ABOUT THIS EXERCISE:
Below are some records. Return exactly the lines from the one containing "Top, Top => Eq" through the one containing "all: zcompare; try congruence; lia.", both included, and only those.

### EXCERPTED RECORDS

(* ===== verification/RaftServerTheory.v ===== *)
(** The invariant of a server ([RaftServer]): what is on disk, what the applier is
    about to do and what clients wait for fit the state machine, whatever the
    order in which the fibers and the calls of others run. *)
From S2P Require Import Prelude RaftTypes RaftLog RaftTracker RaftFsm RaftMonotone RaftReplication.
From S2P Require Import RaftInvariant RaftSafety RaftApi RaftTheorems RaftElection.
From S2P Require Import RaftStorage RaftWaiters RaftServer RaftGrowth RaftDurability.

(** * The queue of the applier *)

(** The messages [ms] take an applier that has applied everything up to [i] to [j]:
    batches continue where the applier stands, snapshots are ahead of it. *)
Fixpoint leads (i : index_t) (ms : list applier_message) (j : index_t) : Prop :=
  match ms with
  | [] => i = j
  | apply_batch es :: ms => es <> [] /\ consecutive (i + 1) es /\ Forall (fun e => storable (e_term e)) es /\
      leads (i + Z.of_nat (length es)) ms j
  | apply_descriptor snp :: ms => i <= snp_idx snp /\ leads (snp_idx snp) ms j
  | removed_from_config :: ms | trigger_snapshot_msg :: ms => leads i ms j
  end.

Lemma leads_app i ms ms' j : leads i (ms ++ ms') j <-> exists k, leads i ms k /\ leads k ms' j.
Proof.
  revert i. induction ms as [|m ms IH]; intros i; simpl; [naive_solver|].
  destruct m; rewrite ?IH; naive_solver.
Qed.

######
### EXCERPTED RECORDS

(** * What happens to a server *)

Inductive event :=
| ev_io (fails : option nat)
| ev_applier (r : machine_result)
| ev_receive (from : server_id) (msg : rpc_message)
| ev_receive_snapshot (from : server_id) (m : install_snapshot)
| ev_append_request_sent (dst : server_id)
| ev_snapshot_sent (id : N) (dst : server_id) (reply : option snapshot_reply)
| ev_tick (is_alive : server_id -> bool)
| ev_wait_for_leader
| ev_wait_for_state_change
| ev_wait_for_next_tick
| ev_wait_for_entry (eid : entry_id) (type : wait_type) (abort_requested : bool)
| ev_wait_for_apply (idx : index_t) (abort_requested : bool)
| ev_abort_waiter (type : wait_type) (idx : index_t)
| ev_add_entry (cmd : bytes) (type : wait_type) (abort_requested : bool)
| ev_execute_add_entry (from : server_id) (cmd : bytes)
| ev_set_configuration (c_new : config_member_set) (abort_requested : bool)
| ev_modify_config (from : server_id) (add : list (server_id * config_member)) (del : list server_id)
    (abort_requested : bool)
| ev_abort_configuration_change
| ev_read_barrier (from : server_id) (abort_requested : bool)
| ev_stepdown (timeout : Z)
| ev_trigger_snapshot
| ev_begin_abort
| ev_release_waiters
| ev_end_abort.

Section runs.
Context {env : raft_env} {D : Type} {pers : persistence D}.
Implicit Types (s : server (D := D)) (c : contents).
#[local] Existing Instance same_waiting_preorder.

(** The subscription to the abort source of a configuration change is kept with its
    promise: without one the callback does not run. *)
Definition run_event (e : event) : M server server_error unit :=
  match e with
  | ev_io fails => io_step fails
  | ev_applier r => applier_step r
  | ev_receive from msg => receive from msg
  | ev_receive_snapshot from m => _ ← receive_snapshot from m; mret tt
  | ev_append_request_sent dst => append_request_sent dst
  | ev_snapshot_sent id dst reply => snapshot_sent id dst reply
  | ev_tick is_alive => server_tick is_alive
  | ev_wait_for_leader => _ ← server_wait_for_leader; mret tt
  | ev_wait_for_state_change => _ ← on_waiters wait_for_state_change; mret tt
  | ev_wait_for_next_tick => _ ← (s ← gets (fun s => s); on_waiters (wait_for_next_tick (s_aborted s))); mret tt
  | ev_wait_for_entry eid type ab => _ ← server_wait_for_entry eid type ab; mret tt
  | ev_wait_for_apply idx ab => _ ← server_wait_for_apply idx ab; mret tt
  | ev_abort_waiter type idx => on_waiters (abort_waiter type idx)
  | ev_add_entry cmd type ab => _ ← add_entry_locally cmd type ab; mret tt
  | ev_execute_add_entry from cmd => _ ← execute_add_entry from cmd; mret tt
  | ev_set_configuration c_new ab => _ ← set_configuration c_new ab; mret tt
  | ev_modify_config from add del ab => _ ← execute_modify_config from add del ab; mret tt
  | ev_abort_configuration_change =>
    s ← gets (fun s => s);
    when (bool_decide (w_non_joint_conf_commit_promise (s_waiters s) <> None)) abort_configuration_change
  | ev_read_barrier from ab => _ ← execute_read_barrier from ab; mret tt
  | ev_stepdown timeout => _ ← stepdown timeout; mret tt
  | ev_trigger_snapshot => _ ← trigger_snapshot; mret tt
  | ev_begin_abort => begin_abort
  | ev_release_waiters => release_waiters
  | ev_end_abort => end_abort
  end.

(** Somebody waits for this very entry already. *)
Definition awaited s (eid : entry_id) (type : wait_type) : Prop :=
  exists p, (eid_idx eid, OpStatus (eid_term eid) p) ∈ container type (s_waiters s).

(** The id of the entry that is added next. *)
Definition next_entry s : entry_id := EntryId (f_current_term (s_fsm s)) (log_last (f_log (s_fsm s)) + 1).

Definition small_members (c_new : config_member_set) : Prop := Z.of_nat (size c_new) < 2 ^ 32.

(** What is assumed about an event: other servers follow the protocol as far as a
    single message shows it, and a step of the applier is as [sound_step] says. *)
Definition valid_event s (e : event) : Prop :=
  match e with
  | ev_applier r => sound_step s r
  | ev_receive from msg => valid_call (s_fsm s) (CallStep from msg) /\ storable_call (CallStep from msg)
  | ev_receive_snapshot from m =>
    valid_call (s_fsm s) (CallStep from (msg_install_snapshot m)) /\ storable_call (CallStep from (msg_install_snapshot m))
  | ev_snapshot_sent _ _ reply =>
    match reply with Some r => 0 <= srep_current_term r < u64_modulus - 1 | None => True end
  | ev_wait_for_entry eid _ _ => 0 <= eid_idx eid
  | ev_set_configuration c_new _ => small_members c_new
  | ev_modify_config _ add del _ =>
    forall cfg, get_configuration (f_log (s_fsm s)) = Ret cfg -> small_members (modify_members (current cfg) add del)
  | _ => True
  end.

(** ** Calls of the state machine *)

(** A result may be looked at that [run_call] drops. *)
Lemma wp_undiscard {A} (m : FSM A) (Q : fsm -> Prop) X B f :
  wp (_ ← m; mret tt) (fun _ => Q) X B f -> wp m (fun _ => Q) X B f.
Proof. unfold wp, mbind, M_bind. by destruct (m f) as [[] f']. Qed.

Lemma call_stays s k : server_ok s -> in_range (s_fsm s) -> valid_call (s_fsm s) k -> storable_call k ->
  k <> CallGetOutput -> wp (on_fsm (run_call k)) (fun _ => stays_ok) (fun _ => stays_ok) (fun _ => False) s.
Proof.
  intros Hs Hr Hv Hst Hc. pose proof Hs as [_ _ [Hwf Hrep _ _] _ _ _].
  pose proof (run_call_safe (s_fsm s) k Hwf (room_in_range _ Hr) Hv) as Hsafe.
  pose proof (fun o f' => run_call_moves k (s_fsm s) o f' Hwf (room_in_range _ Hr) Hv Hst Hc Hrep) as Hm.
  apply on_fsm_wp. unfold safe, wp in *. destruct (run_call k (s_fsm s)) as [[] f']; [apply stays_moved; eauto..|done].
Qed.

######
### EXCERPTED RECORDS

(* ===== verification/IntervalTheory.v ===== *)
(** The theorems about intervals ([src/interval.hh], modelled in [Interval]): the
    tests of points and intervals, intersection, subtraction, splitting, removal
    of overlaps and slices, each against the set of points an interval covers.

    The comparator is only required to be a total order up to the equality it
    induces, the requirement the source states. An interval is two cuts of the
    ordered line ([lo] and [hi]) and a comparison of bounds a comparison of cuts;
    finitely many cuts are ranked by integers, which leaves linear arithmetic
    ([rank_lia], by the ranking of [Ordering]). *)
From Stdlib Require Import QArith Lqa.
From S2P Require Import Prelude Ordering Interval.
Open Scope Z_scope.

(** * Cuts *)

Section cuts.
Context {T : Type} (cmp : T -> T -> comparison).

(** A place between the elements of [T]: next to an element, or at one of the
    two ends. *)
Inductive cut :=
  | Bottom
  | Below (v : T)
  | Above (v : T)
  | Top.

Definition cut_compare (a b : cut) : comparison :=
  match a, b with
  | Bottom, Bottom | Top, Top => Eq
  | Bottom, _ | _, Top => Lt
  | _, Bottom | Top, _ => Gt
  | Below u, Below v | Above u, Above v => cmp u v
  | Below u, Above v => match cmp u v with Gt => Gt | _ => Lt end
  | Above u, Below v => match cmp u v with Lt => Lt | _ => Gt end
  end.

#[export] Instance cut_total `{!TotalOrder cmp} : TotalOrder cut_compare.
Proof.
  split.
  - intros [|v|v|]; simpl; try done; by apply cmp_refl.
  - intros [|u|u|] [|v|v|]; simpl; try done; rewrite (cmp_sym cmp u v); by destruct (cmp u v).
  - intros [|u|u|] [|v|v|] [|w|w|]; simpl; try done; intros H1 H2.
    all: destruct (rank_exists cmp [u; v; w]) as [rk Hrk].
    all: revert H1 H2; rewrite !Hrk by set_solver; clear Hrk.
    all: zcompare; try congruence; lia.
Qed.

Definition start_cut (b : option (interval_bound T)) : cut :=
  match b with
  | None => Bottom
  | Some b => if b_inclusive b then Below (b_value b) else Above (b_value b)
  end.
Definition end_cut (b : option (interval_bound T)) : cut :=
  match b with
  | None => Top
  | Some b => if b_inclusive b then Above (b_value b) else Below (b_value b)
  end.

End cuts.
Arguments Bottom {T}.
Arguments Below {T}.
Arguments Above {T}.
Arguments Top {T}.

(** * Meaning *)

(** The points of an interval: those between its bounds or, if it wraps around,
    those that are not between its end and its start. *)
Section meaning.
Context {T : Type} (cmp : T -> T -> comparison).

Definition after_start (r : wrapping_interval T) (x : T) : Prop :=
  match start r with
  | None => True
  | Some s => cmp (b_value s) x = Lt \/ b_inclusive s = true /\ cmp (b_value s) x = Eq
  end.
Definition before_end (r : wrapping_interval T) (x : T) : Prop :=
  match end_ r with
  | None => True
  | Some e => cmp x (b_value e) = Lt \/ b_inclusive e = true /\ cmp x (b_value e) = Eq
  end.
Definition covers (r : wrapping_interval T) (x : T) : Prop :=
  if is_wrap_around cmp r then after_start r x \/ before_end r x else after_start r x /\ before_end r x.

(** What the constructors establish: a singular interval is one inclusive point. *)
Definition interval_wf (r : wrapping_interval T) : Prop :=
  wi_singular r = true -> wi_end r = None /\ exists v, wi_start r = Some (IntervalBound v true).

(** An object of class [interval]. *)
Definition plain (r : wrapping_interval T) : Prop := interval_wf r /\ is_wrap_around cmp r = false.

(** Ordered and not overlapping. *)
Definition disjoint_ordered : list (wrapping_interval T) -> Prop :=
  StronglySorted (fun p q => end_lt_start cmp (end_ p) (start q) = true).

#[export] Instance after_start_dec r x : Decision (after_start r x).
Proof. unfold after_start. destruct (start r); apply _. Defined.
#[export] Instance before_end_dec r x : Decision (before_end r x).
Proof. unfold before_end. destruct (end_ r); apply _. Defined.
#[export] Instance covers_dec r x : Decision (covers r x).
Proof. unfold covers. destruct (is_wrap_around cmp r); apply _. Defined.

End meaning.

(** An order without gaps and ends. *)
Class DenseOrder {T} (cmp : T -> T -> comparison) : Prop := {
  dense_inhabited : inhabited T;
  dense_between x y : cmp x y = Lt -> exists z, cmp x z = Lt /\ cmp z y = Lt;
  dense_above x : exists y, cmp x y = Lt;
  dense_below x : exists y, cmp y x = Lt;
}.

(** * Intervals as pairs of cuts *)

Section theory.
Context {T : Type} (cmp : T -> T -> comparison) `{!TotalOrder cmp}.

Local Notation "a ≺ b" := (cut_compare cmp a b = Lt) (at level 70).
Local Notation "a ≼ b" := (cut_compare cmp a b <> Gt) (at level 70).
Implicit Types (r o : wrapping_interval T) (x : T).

######

YOUR SOLUTION:
  | Bottom, Bottom | Top, Top => Eq
  | Bottom, _ | _, Top => Lt
  | _, Bottom | Top, _ => Gt
  | Below u, Below v | Above u, Above v => cmp u v
  | Below u, Above v => match cmp u v with Gt => Gt | _ => Lt end
  | Above u, Below v => match cmp u v with Lt => Lt | _ => Gt end
  end.

#[export] Instance cut_total `{!TotalOrder cmp} : TotalOrder cut_compare.
Proof.
  split.
  - intros [|v|v|]; simpl; try done; by apply cmp_refl.
  - intros [|u|u|] [|v|v|]; simpl; try done; rewrite (cmp_sym cmp u v); by destruct (cmp u v).
  - intros [|u|u|] [|v|v|] [|w|w|]; simpl; try done; intros H1 H2.
    all: destruct (rank_exists cmp [u; v; w]) as [rk Hrk].
    all: revert H1 H2; rewrite !Hrk by set_solver; clear Hrk.
    all: zcompare; try congruence; lia.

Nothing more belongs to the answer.